A novel label-free stainless imaging technique has been developed by researchers who created a unique laser system. According to the scientists, their method can capture more information about a tissue compared to traditional imaging techniques.

The study was conducted by the Biophotonics Imaging Lab at the Beckman Institute for Advanced Science and Technology, a part of the University of Illinois at Urbana–Champaign, US.

The team established their technology to provide better visualisation of extracellular vesicles – small packages which are known to increase in number and be associated with cancer – particularly in connection to breast cancer cells.

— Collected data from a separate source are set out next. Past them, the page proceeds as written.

(** X9.  With a negative bound [solve_in_depth] never meets its bound: it
    answers whether the unbounded search [solve_depth] finds a solved
    state, raises when that search raises, and runs as long. *)
Theorem solve_in_depth_negative_bound (fuel : nat) (s : S) (n : Z) :
  (n < 0)%Z ->
  solve_in_depth is_solved extensions fuel s n =
    match solve_depth is_solved extensions fuel s with
    | None => None
    | Some (Raise e) => Some (Raise e)
    | Some (Ok (Some _)) => Some (Ok true)
    | Some (Ok None) => Some (Ok false)
    end.
Proof.
  revert s n. induction fuel as [|fuel IH]; intros s n Hn; [reflexivity|].
  cbn [Solver.solve_in_depth Solver.solve_depth lift sbind].
  destruct (is_solved s) as [[|]|]; cbn [sbind sret]; try reflexivity.
  destruct (Z.eqb_spec n 0) as [E|_]; [lia|].
  destruct (extensions s) as [es|]; cbn [sbind]; [|reflexivity].
  induction es as [|e es IHes]; [reflexivity|].
  rewrite (IH e (n - 1)%Z) by lia.
  destruct (solve_depth is_solved extensions fuel e) as [[[t|]|]|]; cbn [sbind sret];
    try reflexivity.
  exact IHes.
Qed.

(** A class of states on which [extensions] returns. *)
Variable Inv : S -> Prop.
Variable mu : S -> nat.
Hypothesis Inv_ext :
  forall s, Inv s ->
    exists es, extensions s = Ok es /\ forall e, In e es -> Inv e /\ mu e < mu s.

Local Abbreviation plays := (plays extensions).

“We can acquire information about the structure and metabolism of the living tissue. The imaging system allows us to capture all this information simultaneously, allowing us to see many more details about the tissue, cells and their functions than the current ways of imaging,” said Dr Stephen Boppart, who leads the Biophotonics Imaging Lab. “Cells use these extracellular vesicles to communicate with each other, even under normal conditions. Tumour cells will alter these extracellular vesicles and release more throughout the body. For this reason, they have the potential to be used as markers for cancer progression.”

Image taken from the cover of PNAS, highlighting the study: ‘Label-Free Visualization and Characterization of Extracellular Vesicles in Breast Cancer’ (credit: PNAS).

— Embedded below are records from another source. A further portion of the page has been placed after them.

Lemma get_version_applied m op k :
  get (version (applied m op)) k
  = if String.eqb (op_actor op) k
    then Some (to (op_version op)) else get (version m) k.
Proof. unfold applied. simpl. apply get_set. Qed.

Lemma sameData_applied_swap m op1 op2 :
  op_actor op1 <> op_actor op2 ->
  sameData (applied (applied m op1) op2) (applied (applied m op2) op1).
Proof.
  intros Hne. split; intros k.
  - rewrite !get_values_applied, !valueOf_applied.
    destruct (String.eqb_spec (op_actor op1) (op_actor op2)); [contradiction|].
    destruct (String.eqb_spec (op_actor op2) (op_actor op1)); [congruence|].
    destruct (String.eqb_spec (op_actor op2) k) as [E2|];
      destruct (String.eqb_spec (op_actor op1) k) as [E1|]; try reflexivity.
    congruence.
  - rewrite !get_version_applied.
    destruct (String.eqb_spec (op_actor op2) k) as [E2|];
      destruct (String.eqb_spec (op_actor op1) k) as [E1|]; try reflexivity.
    congruence.
Qed.

(** X4: Operations of different actors commute: applied in either order, each
    gets the same answer and the two models end with the same data. *)
Theorem operations_of_different_actors_commute
  (m : CountData) (op1 op2 : CountOperation) :
  op_actor op1 <> op_actor op2 ->
  fst (applyOperation (snd (applyOperation m op2)) op1) = fst (applyOperation m op1)
  /\ fst (applyOperation (snd (applyOperation m op1)) op2) = fst (applyOperation m op2)
  /\ sameData (snd (applyOperation (snd (applyOperation m op1)) op2))
              (snd (applyOperation (snd (applyOperation m op2)) op1)).
Proof.
  intros Hne. assert (op_actor op2 <> op_actor op1) as Hne' by congruence.
  pose proof (accepted_applied_other m op1 op2 Hne) as A12.
  pose proof (accepted_applied_other m op2 op1 Hne') as A21.
  destruct (applyOperation_cases m op1) as [[H1 E1]|[H1 E1]];
    destruct (applyOperation_cases m op2) as [[H2 E2]|[H2 E2]];
    rewrite ?E1, ?E2; simpl.
  - destruct (applyOperation_cases (applied m op2) op1) as [[_ ->]|[N _]];
      [|tauto].
    destruct (applyOperation_cases (applied m op1) op2) as [[_ ->]|[N _]];
      [|tauto].
    simpl. repeat split; try apply sameData_applied_swap; auto;
      destruct (sameData_applied_swap m op1 op2 Hne); auto.
  - rewrite E1.
    destruct (applyOperation_cases (applied m op1) op2) as [[N _]|[_ ->]];
      [tauto|].
    simpl. repeat split; intros k; reflexivity.
  - rewrite E2.
    destruct (applyOperation_cases (applied m op2) op1) as [[N _]|[_ ->]];
      [tauto|].
    simpl. repeat split; intros k; reflexivity.
  - rewrite E1, E2. simpl. repeat split; intros k; reflexivity.
Qed.

Lemma operations_of_different_actors_commute_witness :
  sameData
    (snd (applyOperation (snd (applyOperation newCount (newIncrement "me" 0)))
            (newMultiIncrement 4 "them" 0 1)))
    (snd (applyOperation (snd (applyOperation newCount (newMultiIncrement 4 "them" 0 1)))
            (newIncrement "me" 0))).
Proof.
  refine (proj2 (proj2 (operations_of_different_actors_commute newCount
                          (newIncrement "me" 0) (newMultiIncrement 4 "them" 0 1) _))).
  simpl. intros H. discriminate H.
Defined.

(** *** What [merge] records and what it leaves *)

Lemma merge_normal_inv h this other c h' :
  merge h this other = (Normal c, h') ->
  exists c0,
    mergeOther this other (keys (values (h other))) h [] [] = (Normal c0, h')
    /\ modelChange c = modelChange c0.
Proof.
  unfold merge.
  destruct (mergeOther this other (keys (values (h other))) h [] [])
    as [[c0| |] h1]; try discriminate.
  destruct (mergeThis _ _ _ _); try discriminate.
  intros [= <- <-]. eauto.
Qed.

Lemma mergeOther_agreeing this other h :
  (forall k, valueOf (h this) k = valueOf (h other) k) ->
  forall ks tc oc,
    mergeOther this other ks h tc oc
    = (Normal {| modelChange := tc; otherChange := oc |}, h).
Proof.
  intros Heq. induction ks as [|key ks IH]; intros tc oc; simpl; auto.
  fold (valueOf (h this) key) (valueOf (h other) key).
  rewrite (Heq key), !gtb_irrefl. apply IH.
Qed.

(** X6: Two replicas that hold the same data have nothing to exchange: [merge]
    returns two empty lists of operations and writes nothing. *)
Theorem merge_of_agreeing_replicas (h : Heap) (this other : loc) :
  sameData (h this) (h other) ->
  merge h this other
  = (Normal {| modelChange := []; otherChange := [] |}, h).
Proof.
  intros [Hv Hr]. unfold merge.
  rewrite mergeOther_agreeing by (intros k; unfold valueOf; now rewrite (Hv k)).
  simpl. rewrite mergeThis_present; [reflexivity|].
  intros k Hin. apply has_keys in Hin. unfold has in *. now rewrite <- (Hv k).
Qed.

(** Both replicas have applied MultiIncrement(7, 'me', 0, 1). *)
Lemma merge_of_agreeing_replicas_witness :
  merge (twoReplicas (newMultiIncrement 7 "me" 0 1) (newMultiIncrement 7 "me" 0 1))
        0%nat 1%nat
  = (Normal {| modelChange := []; otherChange := [] |},
     twoReplicas (newMultiIncrement 7 "me" 0 1) (newMultiIncrement 7 "me" 0 1)).
Proof.
  apply merge_of_agreeing_replicas. apply sameDatab_spec. reflexivity.
Defined.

The researchers say that their key contribution is the ability to image these vesicles without perturbing the living tissues or using any labels. This enables them to observe how vesicles interact with each other and with tumours. To achieve this, the lab used ultrashort laser pulses which interact with the tissue samples. The researchers have also begun to characterise the contents of the vesicles using this technique.

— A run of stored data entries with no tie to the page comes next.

(** * Rift Reunion: the comparison endpoint [routes/api/compare.ts]

    A shallow embedding of the route handler that compares two players'
    match histories, and the properties of its specification.

    The handler is asynchronous TypeScript over untyped JSON.  The embedding
    keeps three things explicit:

    - the values: whatever is declared [any] in the source (the request
      body, a match record) is a [Value], a JavaScript value as [JSON.parse]
      or an object literal builds it; what the source declares with a type
      ([RiotAccount], [string[]]) has that type here;
    - the effects: every [fetch], every [setTimeout] pause and the
      [console.error] of the handler are appended to a log, and the remote
      service is a state machine that answers one request at a time;
    - the failures: a [throw] (of the code or of the runtime) is an
      [Outcome], and the one unbounded loop runs on fuel. *)

From Stdlib Require Import String Ascii List ZArith QArith Qround Bool Lia.
From Stdlib Require Import DecimalString.
From Stdlib Require Import Permutation.
Import ListNotations.

Local Open Scope string_scope.
Local Open Scope Z_scope.

Set Warnings "-register-all".

(** ** Exceptions *)

Inductive Nullish := Undefined | Null.

(** What the JavaScript runtime itself throws.  The wording of the message
    belongs to the engine. *)
Inductive Fault :=
| ReadOfNullish (base : Nullish) (prop : string)
    (* reading [.prop] of [undefined] or [null] *)
| DestructureNullish (base : Nullish)
    (* [const { ... } = body] with a nullish [body] *)
| NotCallable (callee : string)
    (* calling [callee], written as in the source, which is no function *)
| NotPrimitive
    (* an object that cannot be converted to a string or number *)
| MalformedURI
    (* [encodeURIComponent] on an ill-formed string *)
| Rejected (detail : string).
    (* a promise of the platform rejected: [fetch], [response.json()] or
       [ctx.req.json()] *)

Inductive Exn :=
| Error (message : string)   (* [throw new Error(message)] of the source *)
| Native (f : Fault).

Inductive Outcome (A : Type) :=
| Return (a : A)
| Throw (e : Exn).
Arguments Return {A} a.
Arguments Throw {A} e.

Definition obind {A B} (o : Outcome A) (k : A -> Outcome B) : Outcome B :=
  match o with
  | Return a => k a
  | Throw e => Throw e
  end.

Declare Scope outcome_scope.
Delimit Scope outcome_scope with outcome.
Notation "'try!' x := c 'in' k" := (obind c (fun x => k))
  (at level 10, x name, c at level 100, k at level 200) : outcome_scope.
Local Open Scope outcome_scope.

(** ** The runtime

    Numbers are IEEE-754 doubles and their printing, the reading of a string
    as a number, percent-encoding and the text of the engine's own error
    messages are the runtime's, not this repository's: they are an
    interface. *)
Class Runtime := {
  number : Type;
  NaN : number;
  num_of_Z : Z -> number;                 (* an integer literal *)
  num_div : number -> number -> number;   (* [a / b] *)
  num_rem : number -> number -> number;   (* [a % b] *)
  Math_floor : number -> number;
  num_truthy : number -> bool;            (* neither zero nor NaN *)
  num_toString : number -> string;        (* a number in a template *)
  StringToNumber : string -> number;      (* a string used as a number *)
  encodeURIComponent : string -> option string;  (* [None]: URIError *)
  fault_message : Fault -> string
}.

Definition message `{Runtime} (e : Exn) : string :=
  match e with
  | Error m => m
  | Native f => fault_message f
  end.

(** [${z}] for an integer-valued number: the loop counters of the source. *)
Definition Z_toString (z : Z) : string := NilZero.string_of_int (Z.to_int z).

(** ** Values *)

Section Values.
Context `{Runtime}.

Inductive Value :=
| VUndefined
| VNull
| VBool (b : bool)
| VNum (n : number)
| VStr (s : string)
| VArr (items : list Value)
| VObj (props : list (string * Value)).
  (* own properties, in insertion order, each name once *)

Fixpoint own (k : string) (props : list (string * Value)) : Value :=
  match props with
  | [] => VUndefined
  | (k', v) :: rest => if String.eqb k k' then v else own k rest
  end.

Definition has_own (k : string) (props : list (string * Value)) : bool :=
  existsb (fun kv => String.eqb k (fst kv)) props.

(** [v.k] for a data property [k] that no built-in prototype defines (every
    name the handler reads from a record is such a name): an object answers
    with its own property, every other non-nullish value with [undefined],
    and a nullish one throws. *)
Definition get (k : string) (v : Value) : Outcome Value :=
  match v with
  | VUndefined => Throw (Native (ReadOfNullish Undefined k))
  | VNull => Throw (Native (ReadOfNullish Null k))
  | VObj props => Return (own k props)
  | _ => Return VUndefined
  end.

(** [v?.k], same proviso: never throws. *)
Definition get_opt (k : string) (v : Value) : Value :=
  match v with
  | VObj props => own k props
  | _ => VUndefined
  end.

(** [Array.prototype.join]: [undefined] and [null] elements contribute the
    empty string, the others their string conversion [str]. *)
Fixpoint join_with (str : Value -> Outcome string) (sep : string)
    (items : list Value) : Outcome string :=
  match items with
  | [] => Return ""
  | v :: rest =>
      try! s := match v with
                | VUndefined | VNull => Return ""
                | _ => str v
                end in
      match rest with
      | [] => Return s
      | _ => try! t := join_with str sep rest in Return (s ++ sep ++ t)
      end
  end.

(** ToString.  An array prints as its elements joined by commas; a plain
    object as [[object Object]], unless an own property hides
    [Object.prototype.toString]: data is never callable, so the conversion
    then finds no method that yields a primitive. *)
Fixpoint to_string (v : Value) : Outcome string :=
  match v with
  | VUndefined => Return "undefined"
  | VNull => Return "null"
  | VBool true => Return "true"
  | VBool false => Return "false"
  | VNum n => Return (num_toString n)
  | VStr s => Return s
  | VArr items => join_with to_string "," items
  | VObj props =>
      if has_own "toString" props then Throw (Native NotPrimitive)
      else Return "[object Object]"
  end.

Definition join (sep : string) (items : list Value) : Outcome string :=
  join_with to_string sep items.

(** ToNumber.  Arrays and objects go through their string. *)
Definition to_number (v : Value) : Outcome number :=
  match v with
  | VUndefined => Return NaN
  | VNull => Return (num_of_Z 0)
  | VBool true => Return (num_of_Z 1)
  | VBool false => Return (num_of_Z 0)
  | VNum n => Return n
  | VStr s => Return (StringToNumber s)
  | VArr _ | VObj _ => try! s := to_string v in Return (StringToNumber s)
  end.

(** ToBoolean. *)
Definition truthy (v : Value) : bool :=
  match v with
  | VUndefined | VNull => false
  | VBool b => b
  | VNum n => num_truthy n
  | VStr s => negb (String.eqb s "")
  | VArr _ | VObj _ => true
  end.

(** [v === s] for a string [s]. *)
Definition strict_eq_str (v : Value) (s : string) : bool :=
  match v with
  | VStr s' => String.eqb s' s
  | _ => false
  end.

End Values.

(** ** The remote service, the log and the monad of the handler *)

(** [interface RiotAccount] *)
Record RiotAccount := {
  puuid : string;
  gameName : string;
  tagLine : string
}.

(** A [fetch] carries the URL and the [X-Riot-Token] header. *)
Record Request := {
  url : string;
  X_Riot_Token : option string
}.

(** What the handler sees of one [fetch]: [response.ok] with the body read
    at the type the source gives it, a response that is not ok (only its
    [status] and [statusText] are read), or a rejected promise. *)
Inductive Reply (A : Type) :=
| Ok (payload : A)
| NotOk (status : Z) (statusText : string)
| Broken (detail : string).
Arguments Ok {A} payload.
Arguments NotOk {A} status statusText.
Arguments Broken {A} detail.

Inductive Event :=
| Fetch (r : Request)
| Sleep (ms : Z)               (* [setTimeout(resolve, ms)], awaited *)
| ConsoleError (e : Exn).

Section Handler.
Context `{Runtime}.

(** The service answers the three kinds of request from a state [U] of its
    own, so that it may answer the same request differently the next time
    (a rate limit that lifts). *)
Record Network (U : Type) := {
  accounts : Request -> U -> Reply RiotAccount * U;
  match_ids : Request -> U -> Reply (list string) * U;
  match_record : Request -> U -> Reply Value * U
}.
Arguments accounts {U}.
Arguments match_ids {U}.
Arguments match_record {U}.

Record World (U : Type) := {
  upstream : U;
  log : list Event   (* oldest first *)
}.
Arguments upstream {U}.
Arguments log {U}.
Arguments Build_World {U}.

Context {U : Type} (net : Network U).

(** [const RIOT_API_KEY = Deno.env.get("RIOT_API_KEY")] *)
Variable RIOT_API_KEY : option string.

(** A computation: from a world to an outcome and the next world, or [None]
    when the fuel of a loop ran out. *)
Definition M (A : Type) : Type := World U -> option (Outcome A * World U).

Definition ret {A} (a : A) : M A := fun w => Some (Return a, w).
Definition throw {A} (e : Exn) : M A := fun w => Some (Throw e, w).
Definition lift {A} (o : Outcome A) : M A := fun w => Some (o, w).

Definition bind {A B} (m : M A) (k : A -> M B) : M B :=
  fun w =>
    match m w with
    | None => None
    | Some (Throw e, w') => Some (Throw e, w')
    | Some (Return a, w') => k a w'
    end.

Notation "x <- m ;; k" := (bind m (fun x => k))
  (at level 61, m at next level, right associativity).
Notation "m ;;; k" := (bind m (fun _ => k))
  (at level 61, right associativity).

Definition emit (e : Event) : M unit :=
  fun w => Some (Return tt, {| upstream := upstream w; log := (log w ++ [e])%list |}).

(** [await new Promise(resolve => setTimeout(resolve, ms))] *)
Definition sleep (ms : Z) : M unit := emit (Sleep ms).

(** [await fetch(url, { headers: { "X-Riot-Token": RIOT_API_KEY! } })].
    Every request is answered: a request that stays pending is not
    modelled. *)
Definition fetch {A} (service : Request -> U -> Reply A * U) (u : string)
  : M (Reply A) :=
  fun w =>
    let r := {| url := u; X_Riot_Token := RIOT_API_KEY |} in
    let (reply, next) := service r (upstream w) in
    Some (Return reply, {| upstream := next; log := (log w ++ [Fetch r])%list |}).

(** ** [regionToRouting] *)

Definition regionToRouting : list (string * string) :=
  [ ("na1", "americas"); ("br1", "americas"); ("la1", "americas");
    ("la2", "americas"); ("euw1", "europe"); ("eun1", "europe");
    ("tr1", "europe"); ("ru", "europe"); ("kr", "asia"); ("jp1", "asia");
    ("oc1", "sea") ].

“There are two mechanisms involved in imaging,” said first author Sixian You, a bioengineering graduate research assistant in the Boppart lab. “Some of the tissue components emit different kinds of fluorescence which comes in different colours. The other mechanism involves molecular structures that when aligned in a certain way, will give you an entirely different set of colours.”

“We have found that the vesicles which have higher concentrations of NADPH molecules are highly correlated with tumour aggressiveness and are often located around vessels. By characterising the vesicles, we have a good shot at detecting cancerous changes at an earlier stage,” You said.

The second study 

A second paper from the researchers investigated combining the label-free imaging method with deep learning techniques.

Currently, when surgeons remove tumours from patients, they analyse the tissue samples from the margins of the tumour to ensure that all the cancer tissue has been removed. Unfortunately, the pathology labs that examine the samples can take up to a few days to complete their analysis.

“We are trying to use the label-free technique to look at the tissue right away in the surgical room,” You said. “After we get the images we use deep learning, which can be used to differentiate between cancerous and normal breast tissue.”

“The system itself is somewhat expensive, but not unlike other high-end microscopes currently in use and costs should come down in a few years as the laser technology matures,” Boppart said. “The other inherent challenge for us is that if you want high resolution images, you need to focus on smaller areas. However, when we look at the smaller areas, we can still get an adequate picture of what is going on in the tissue.”

The first study was published in PNAS and the second in Precision Oncology.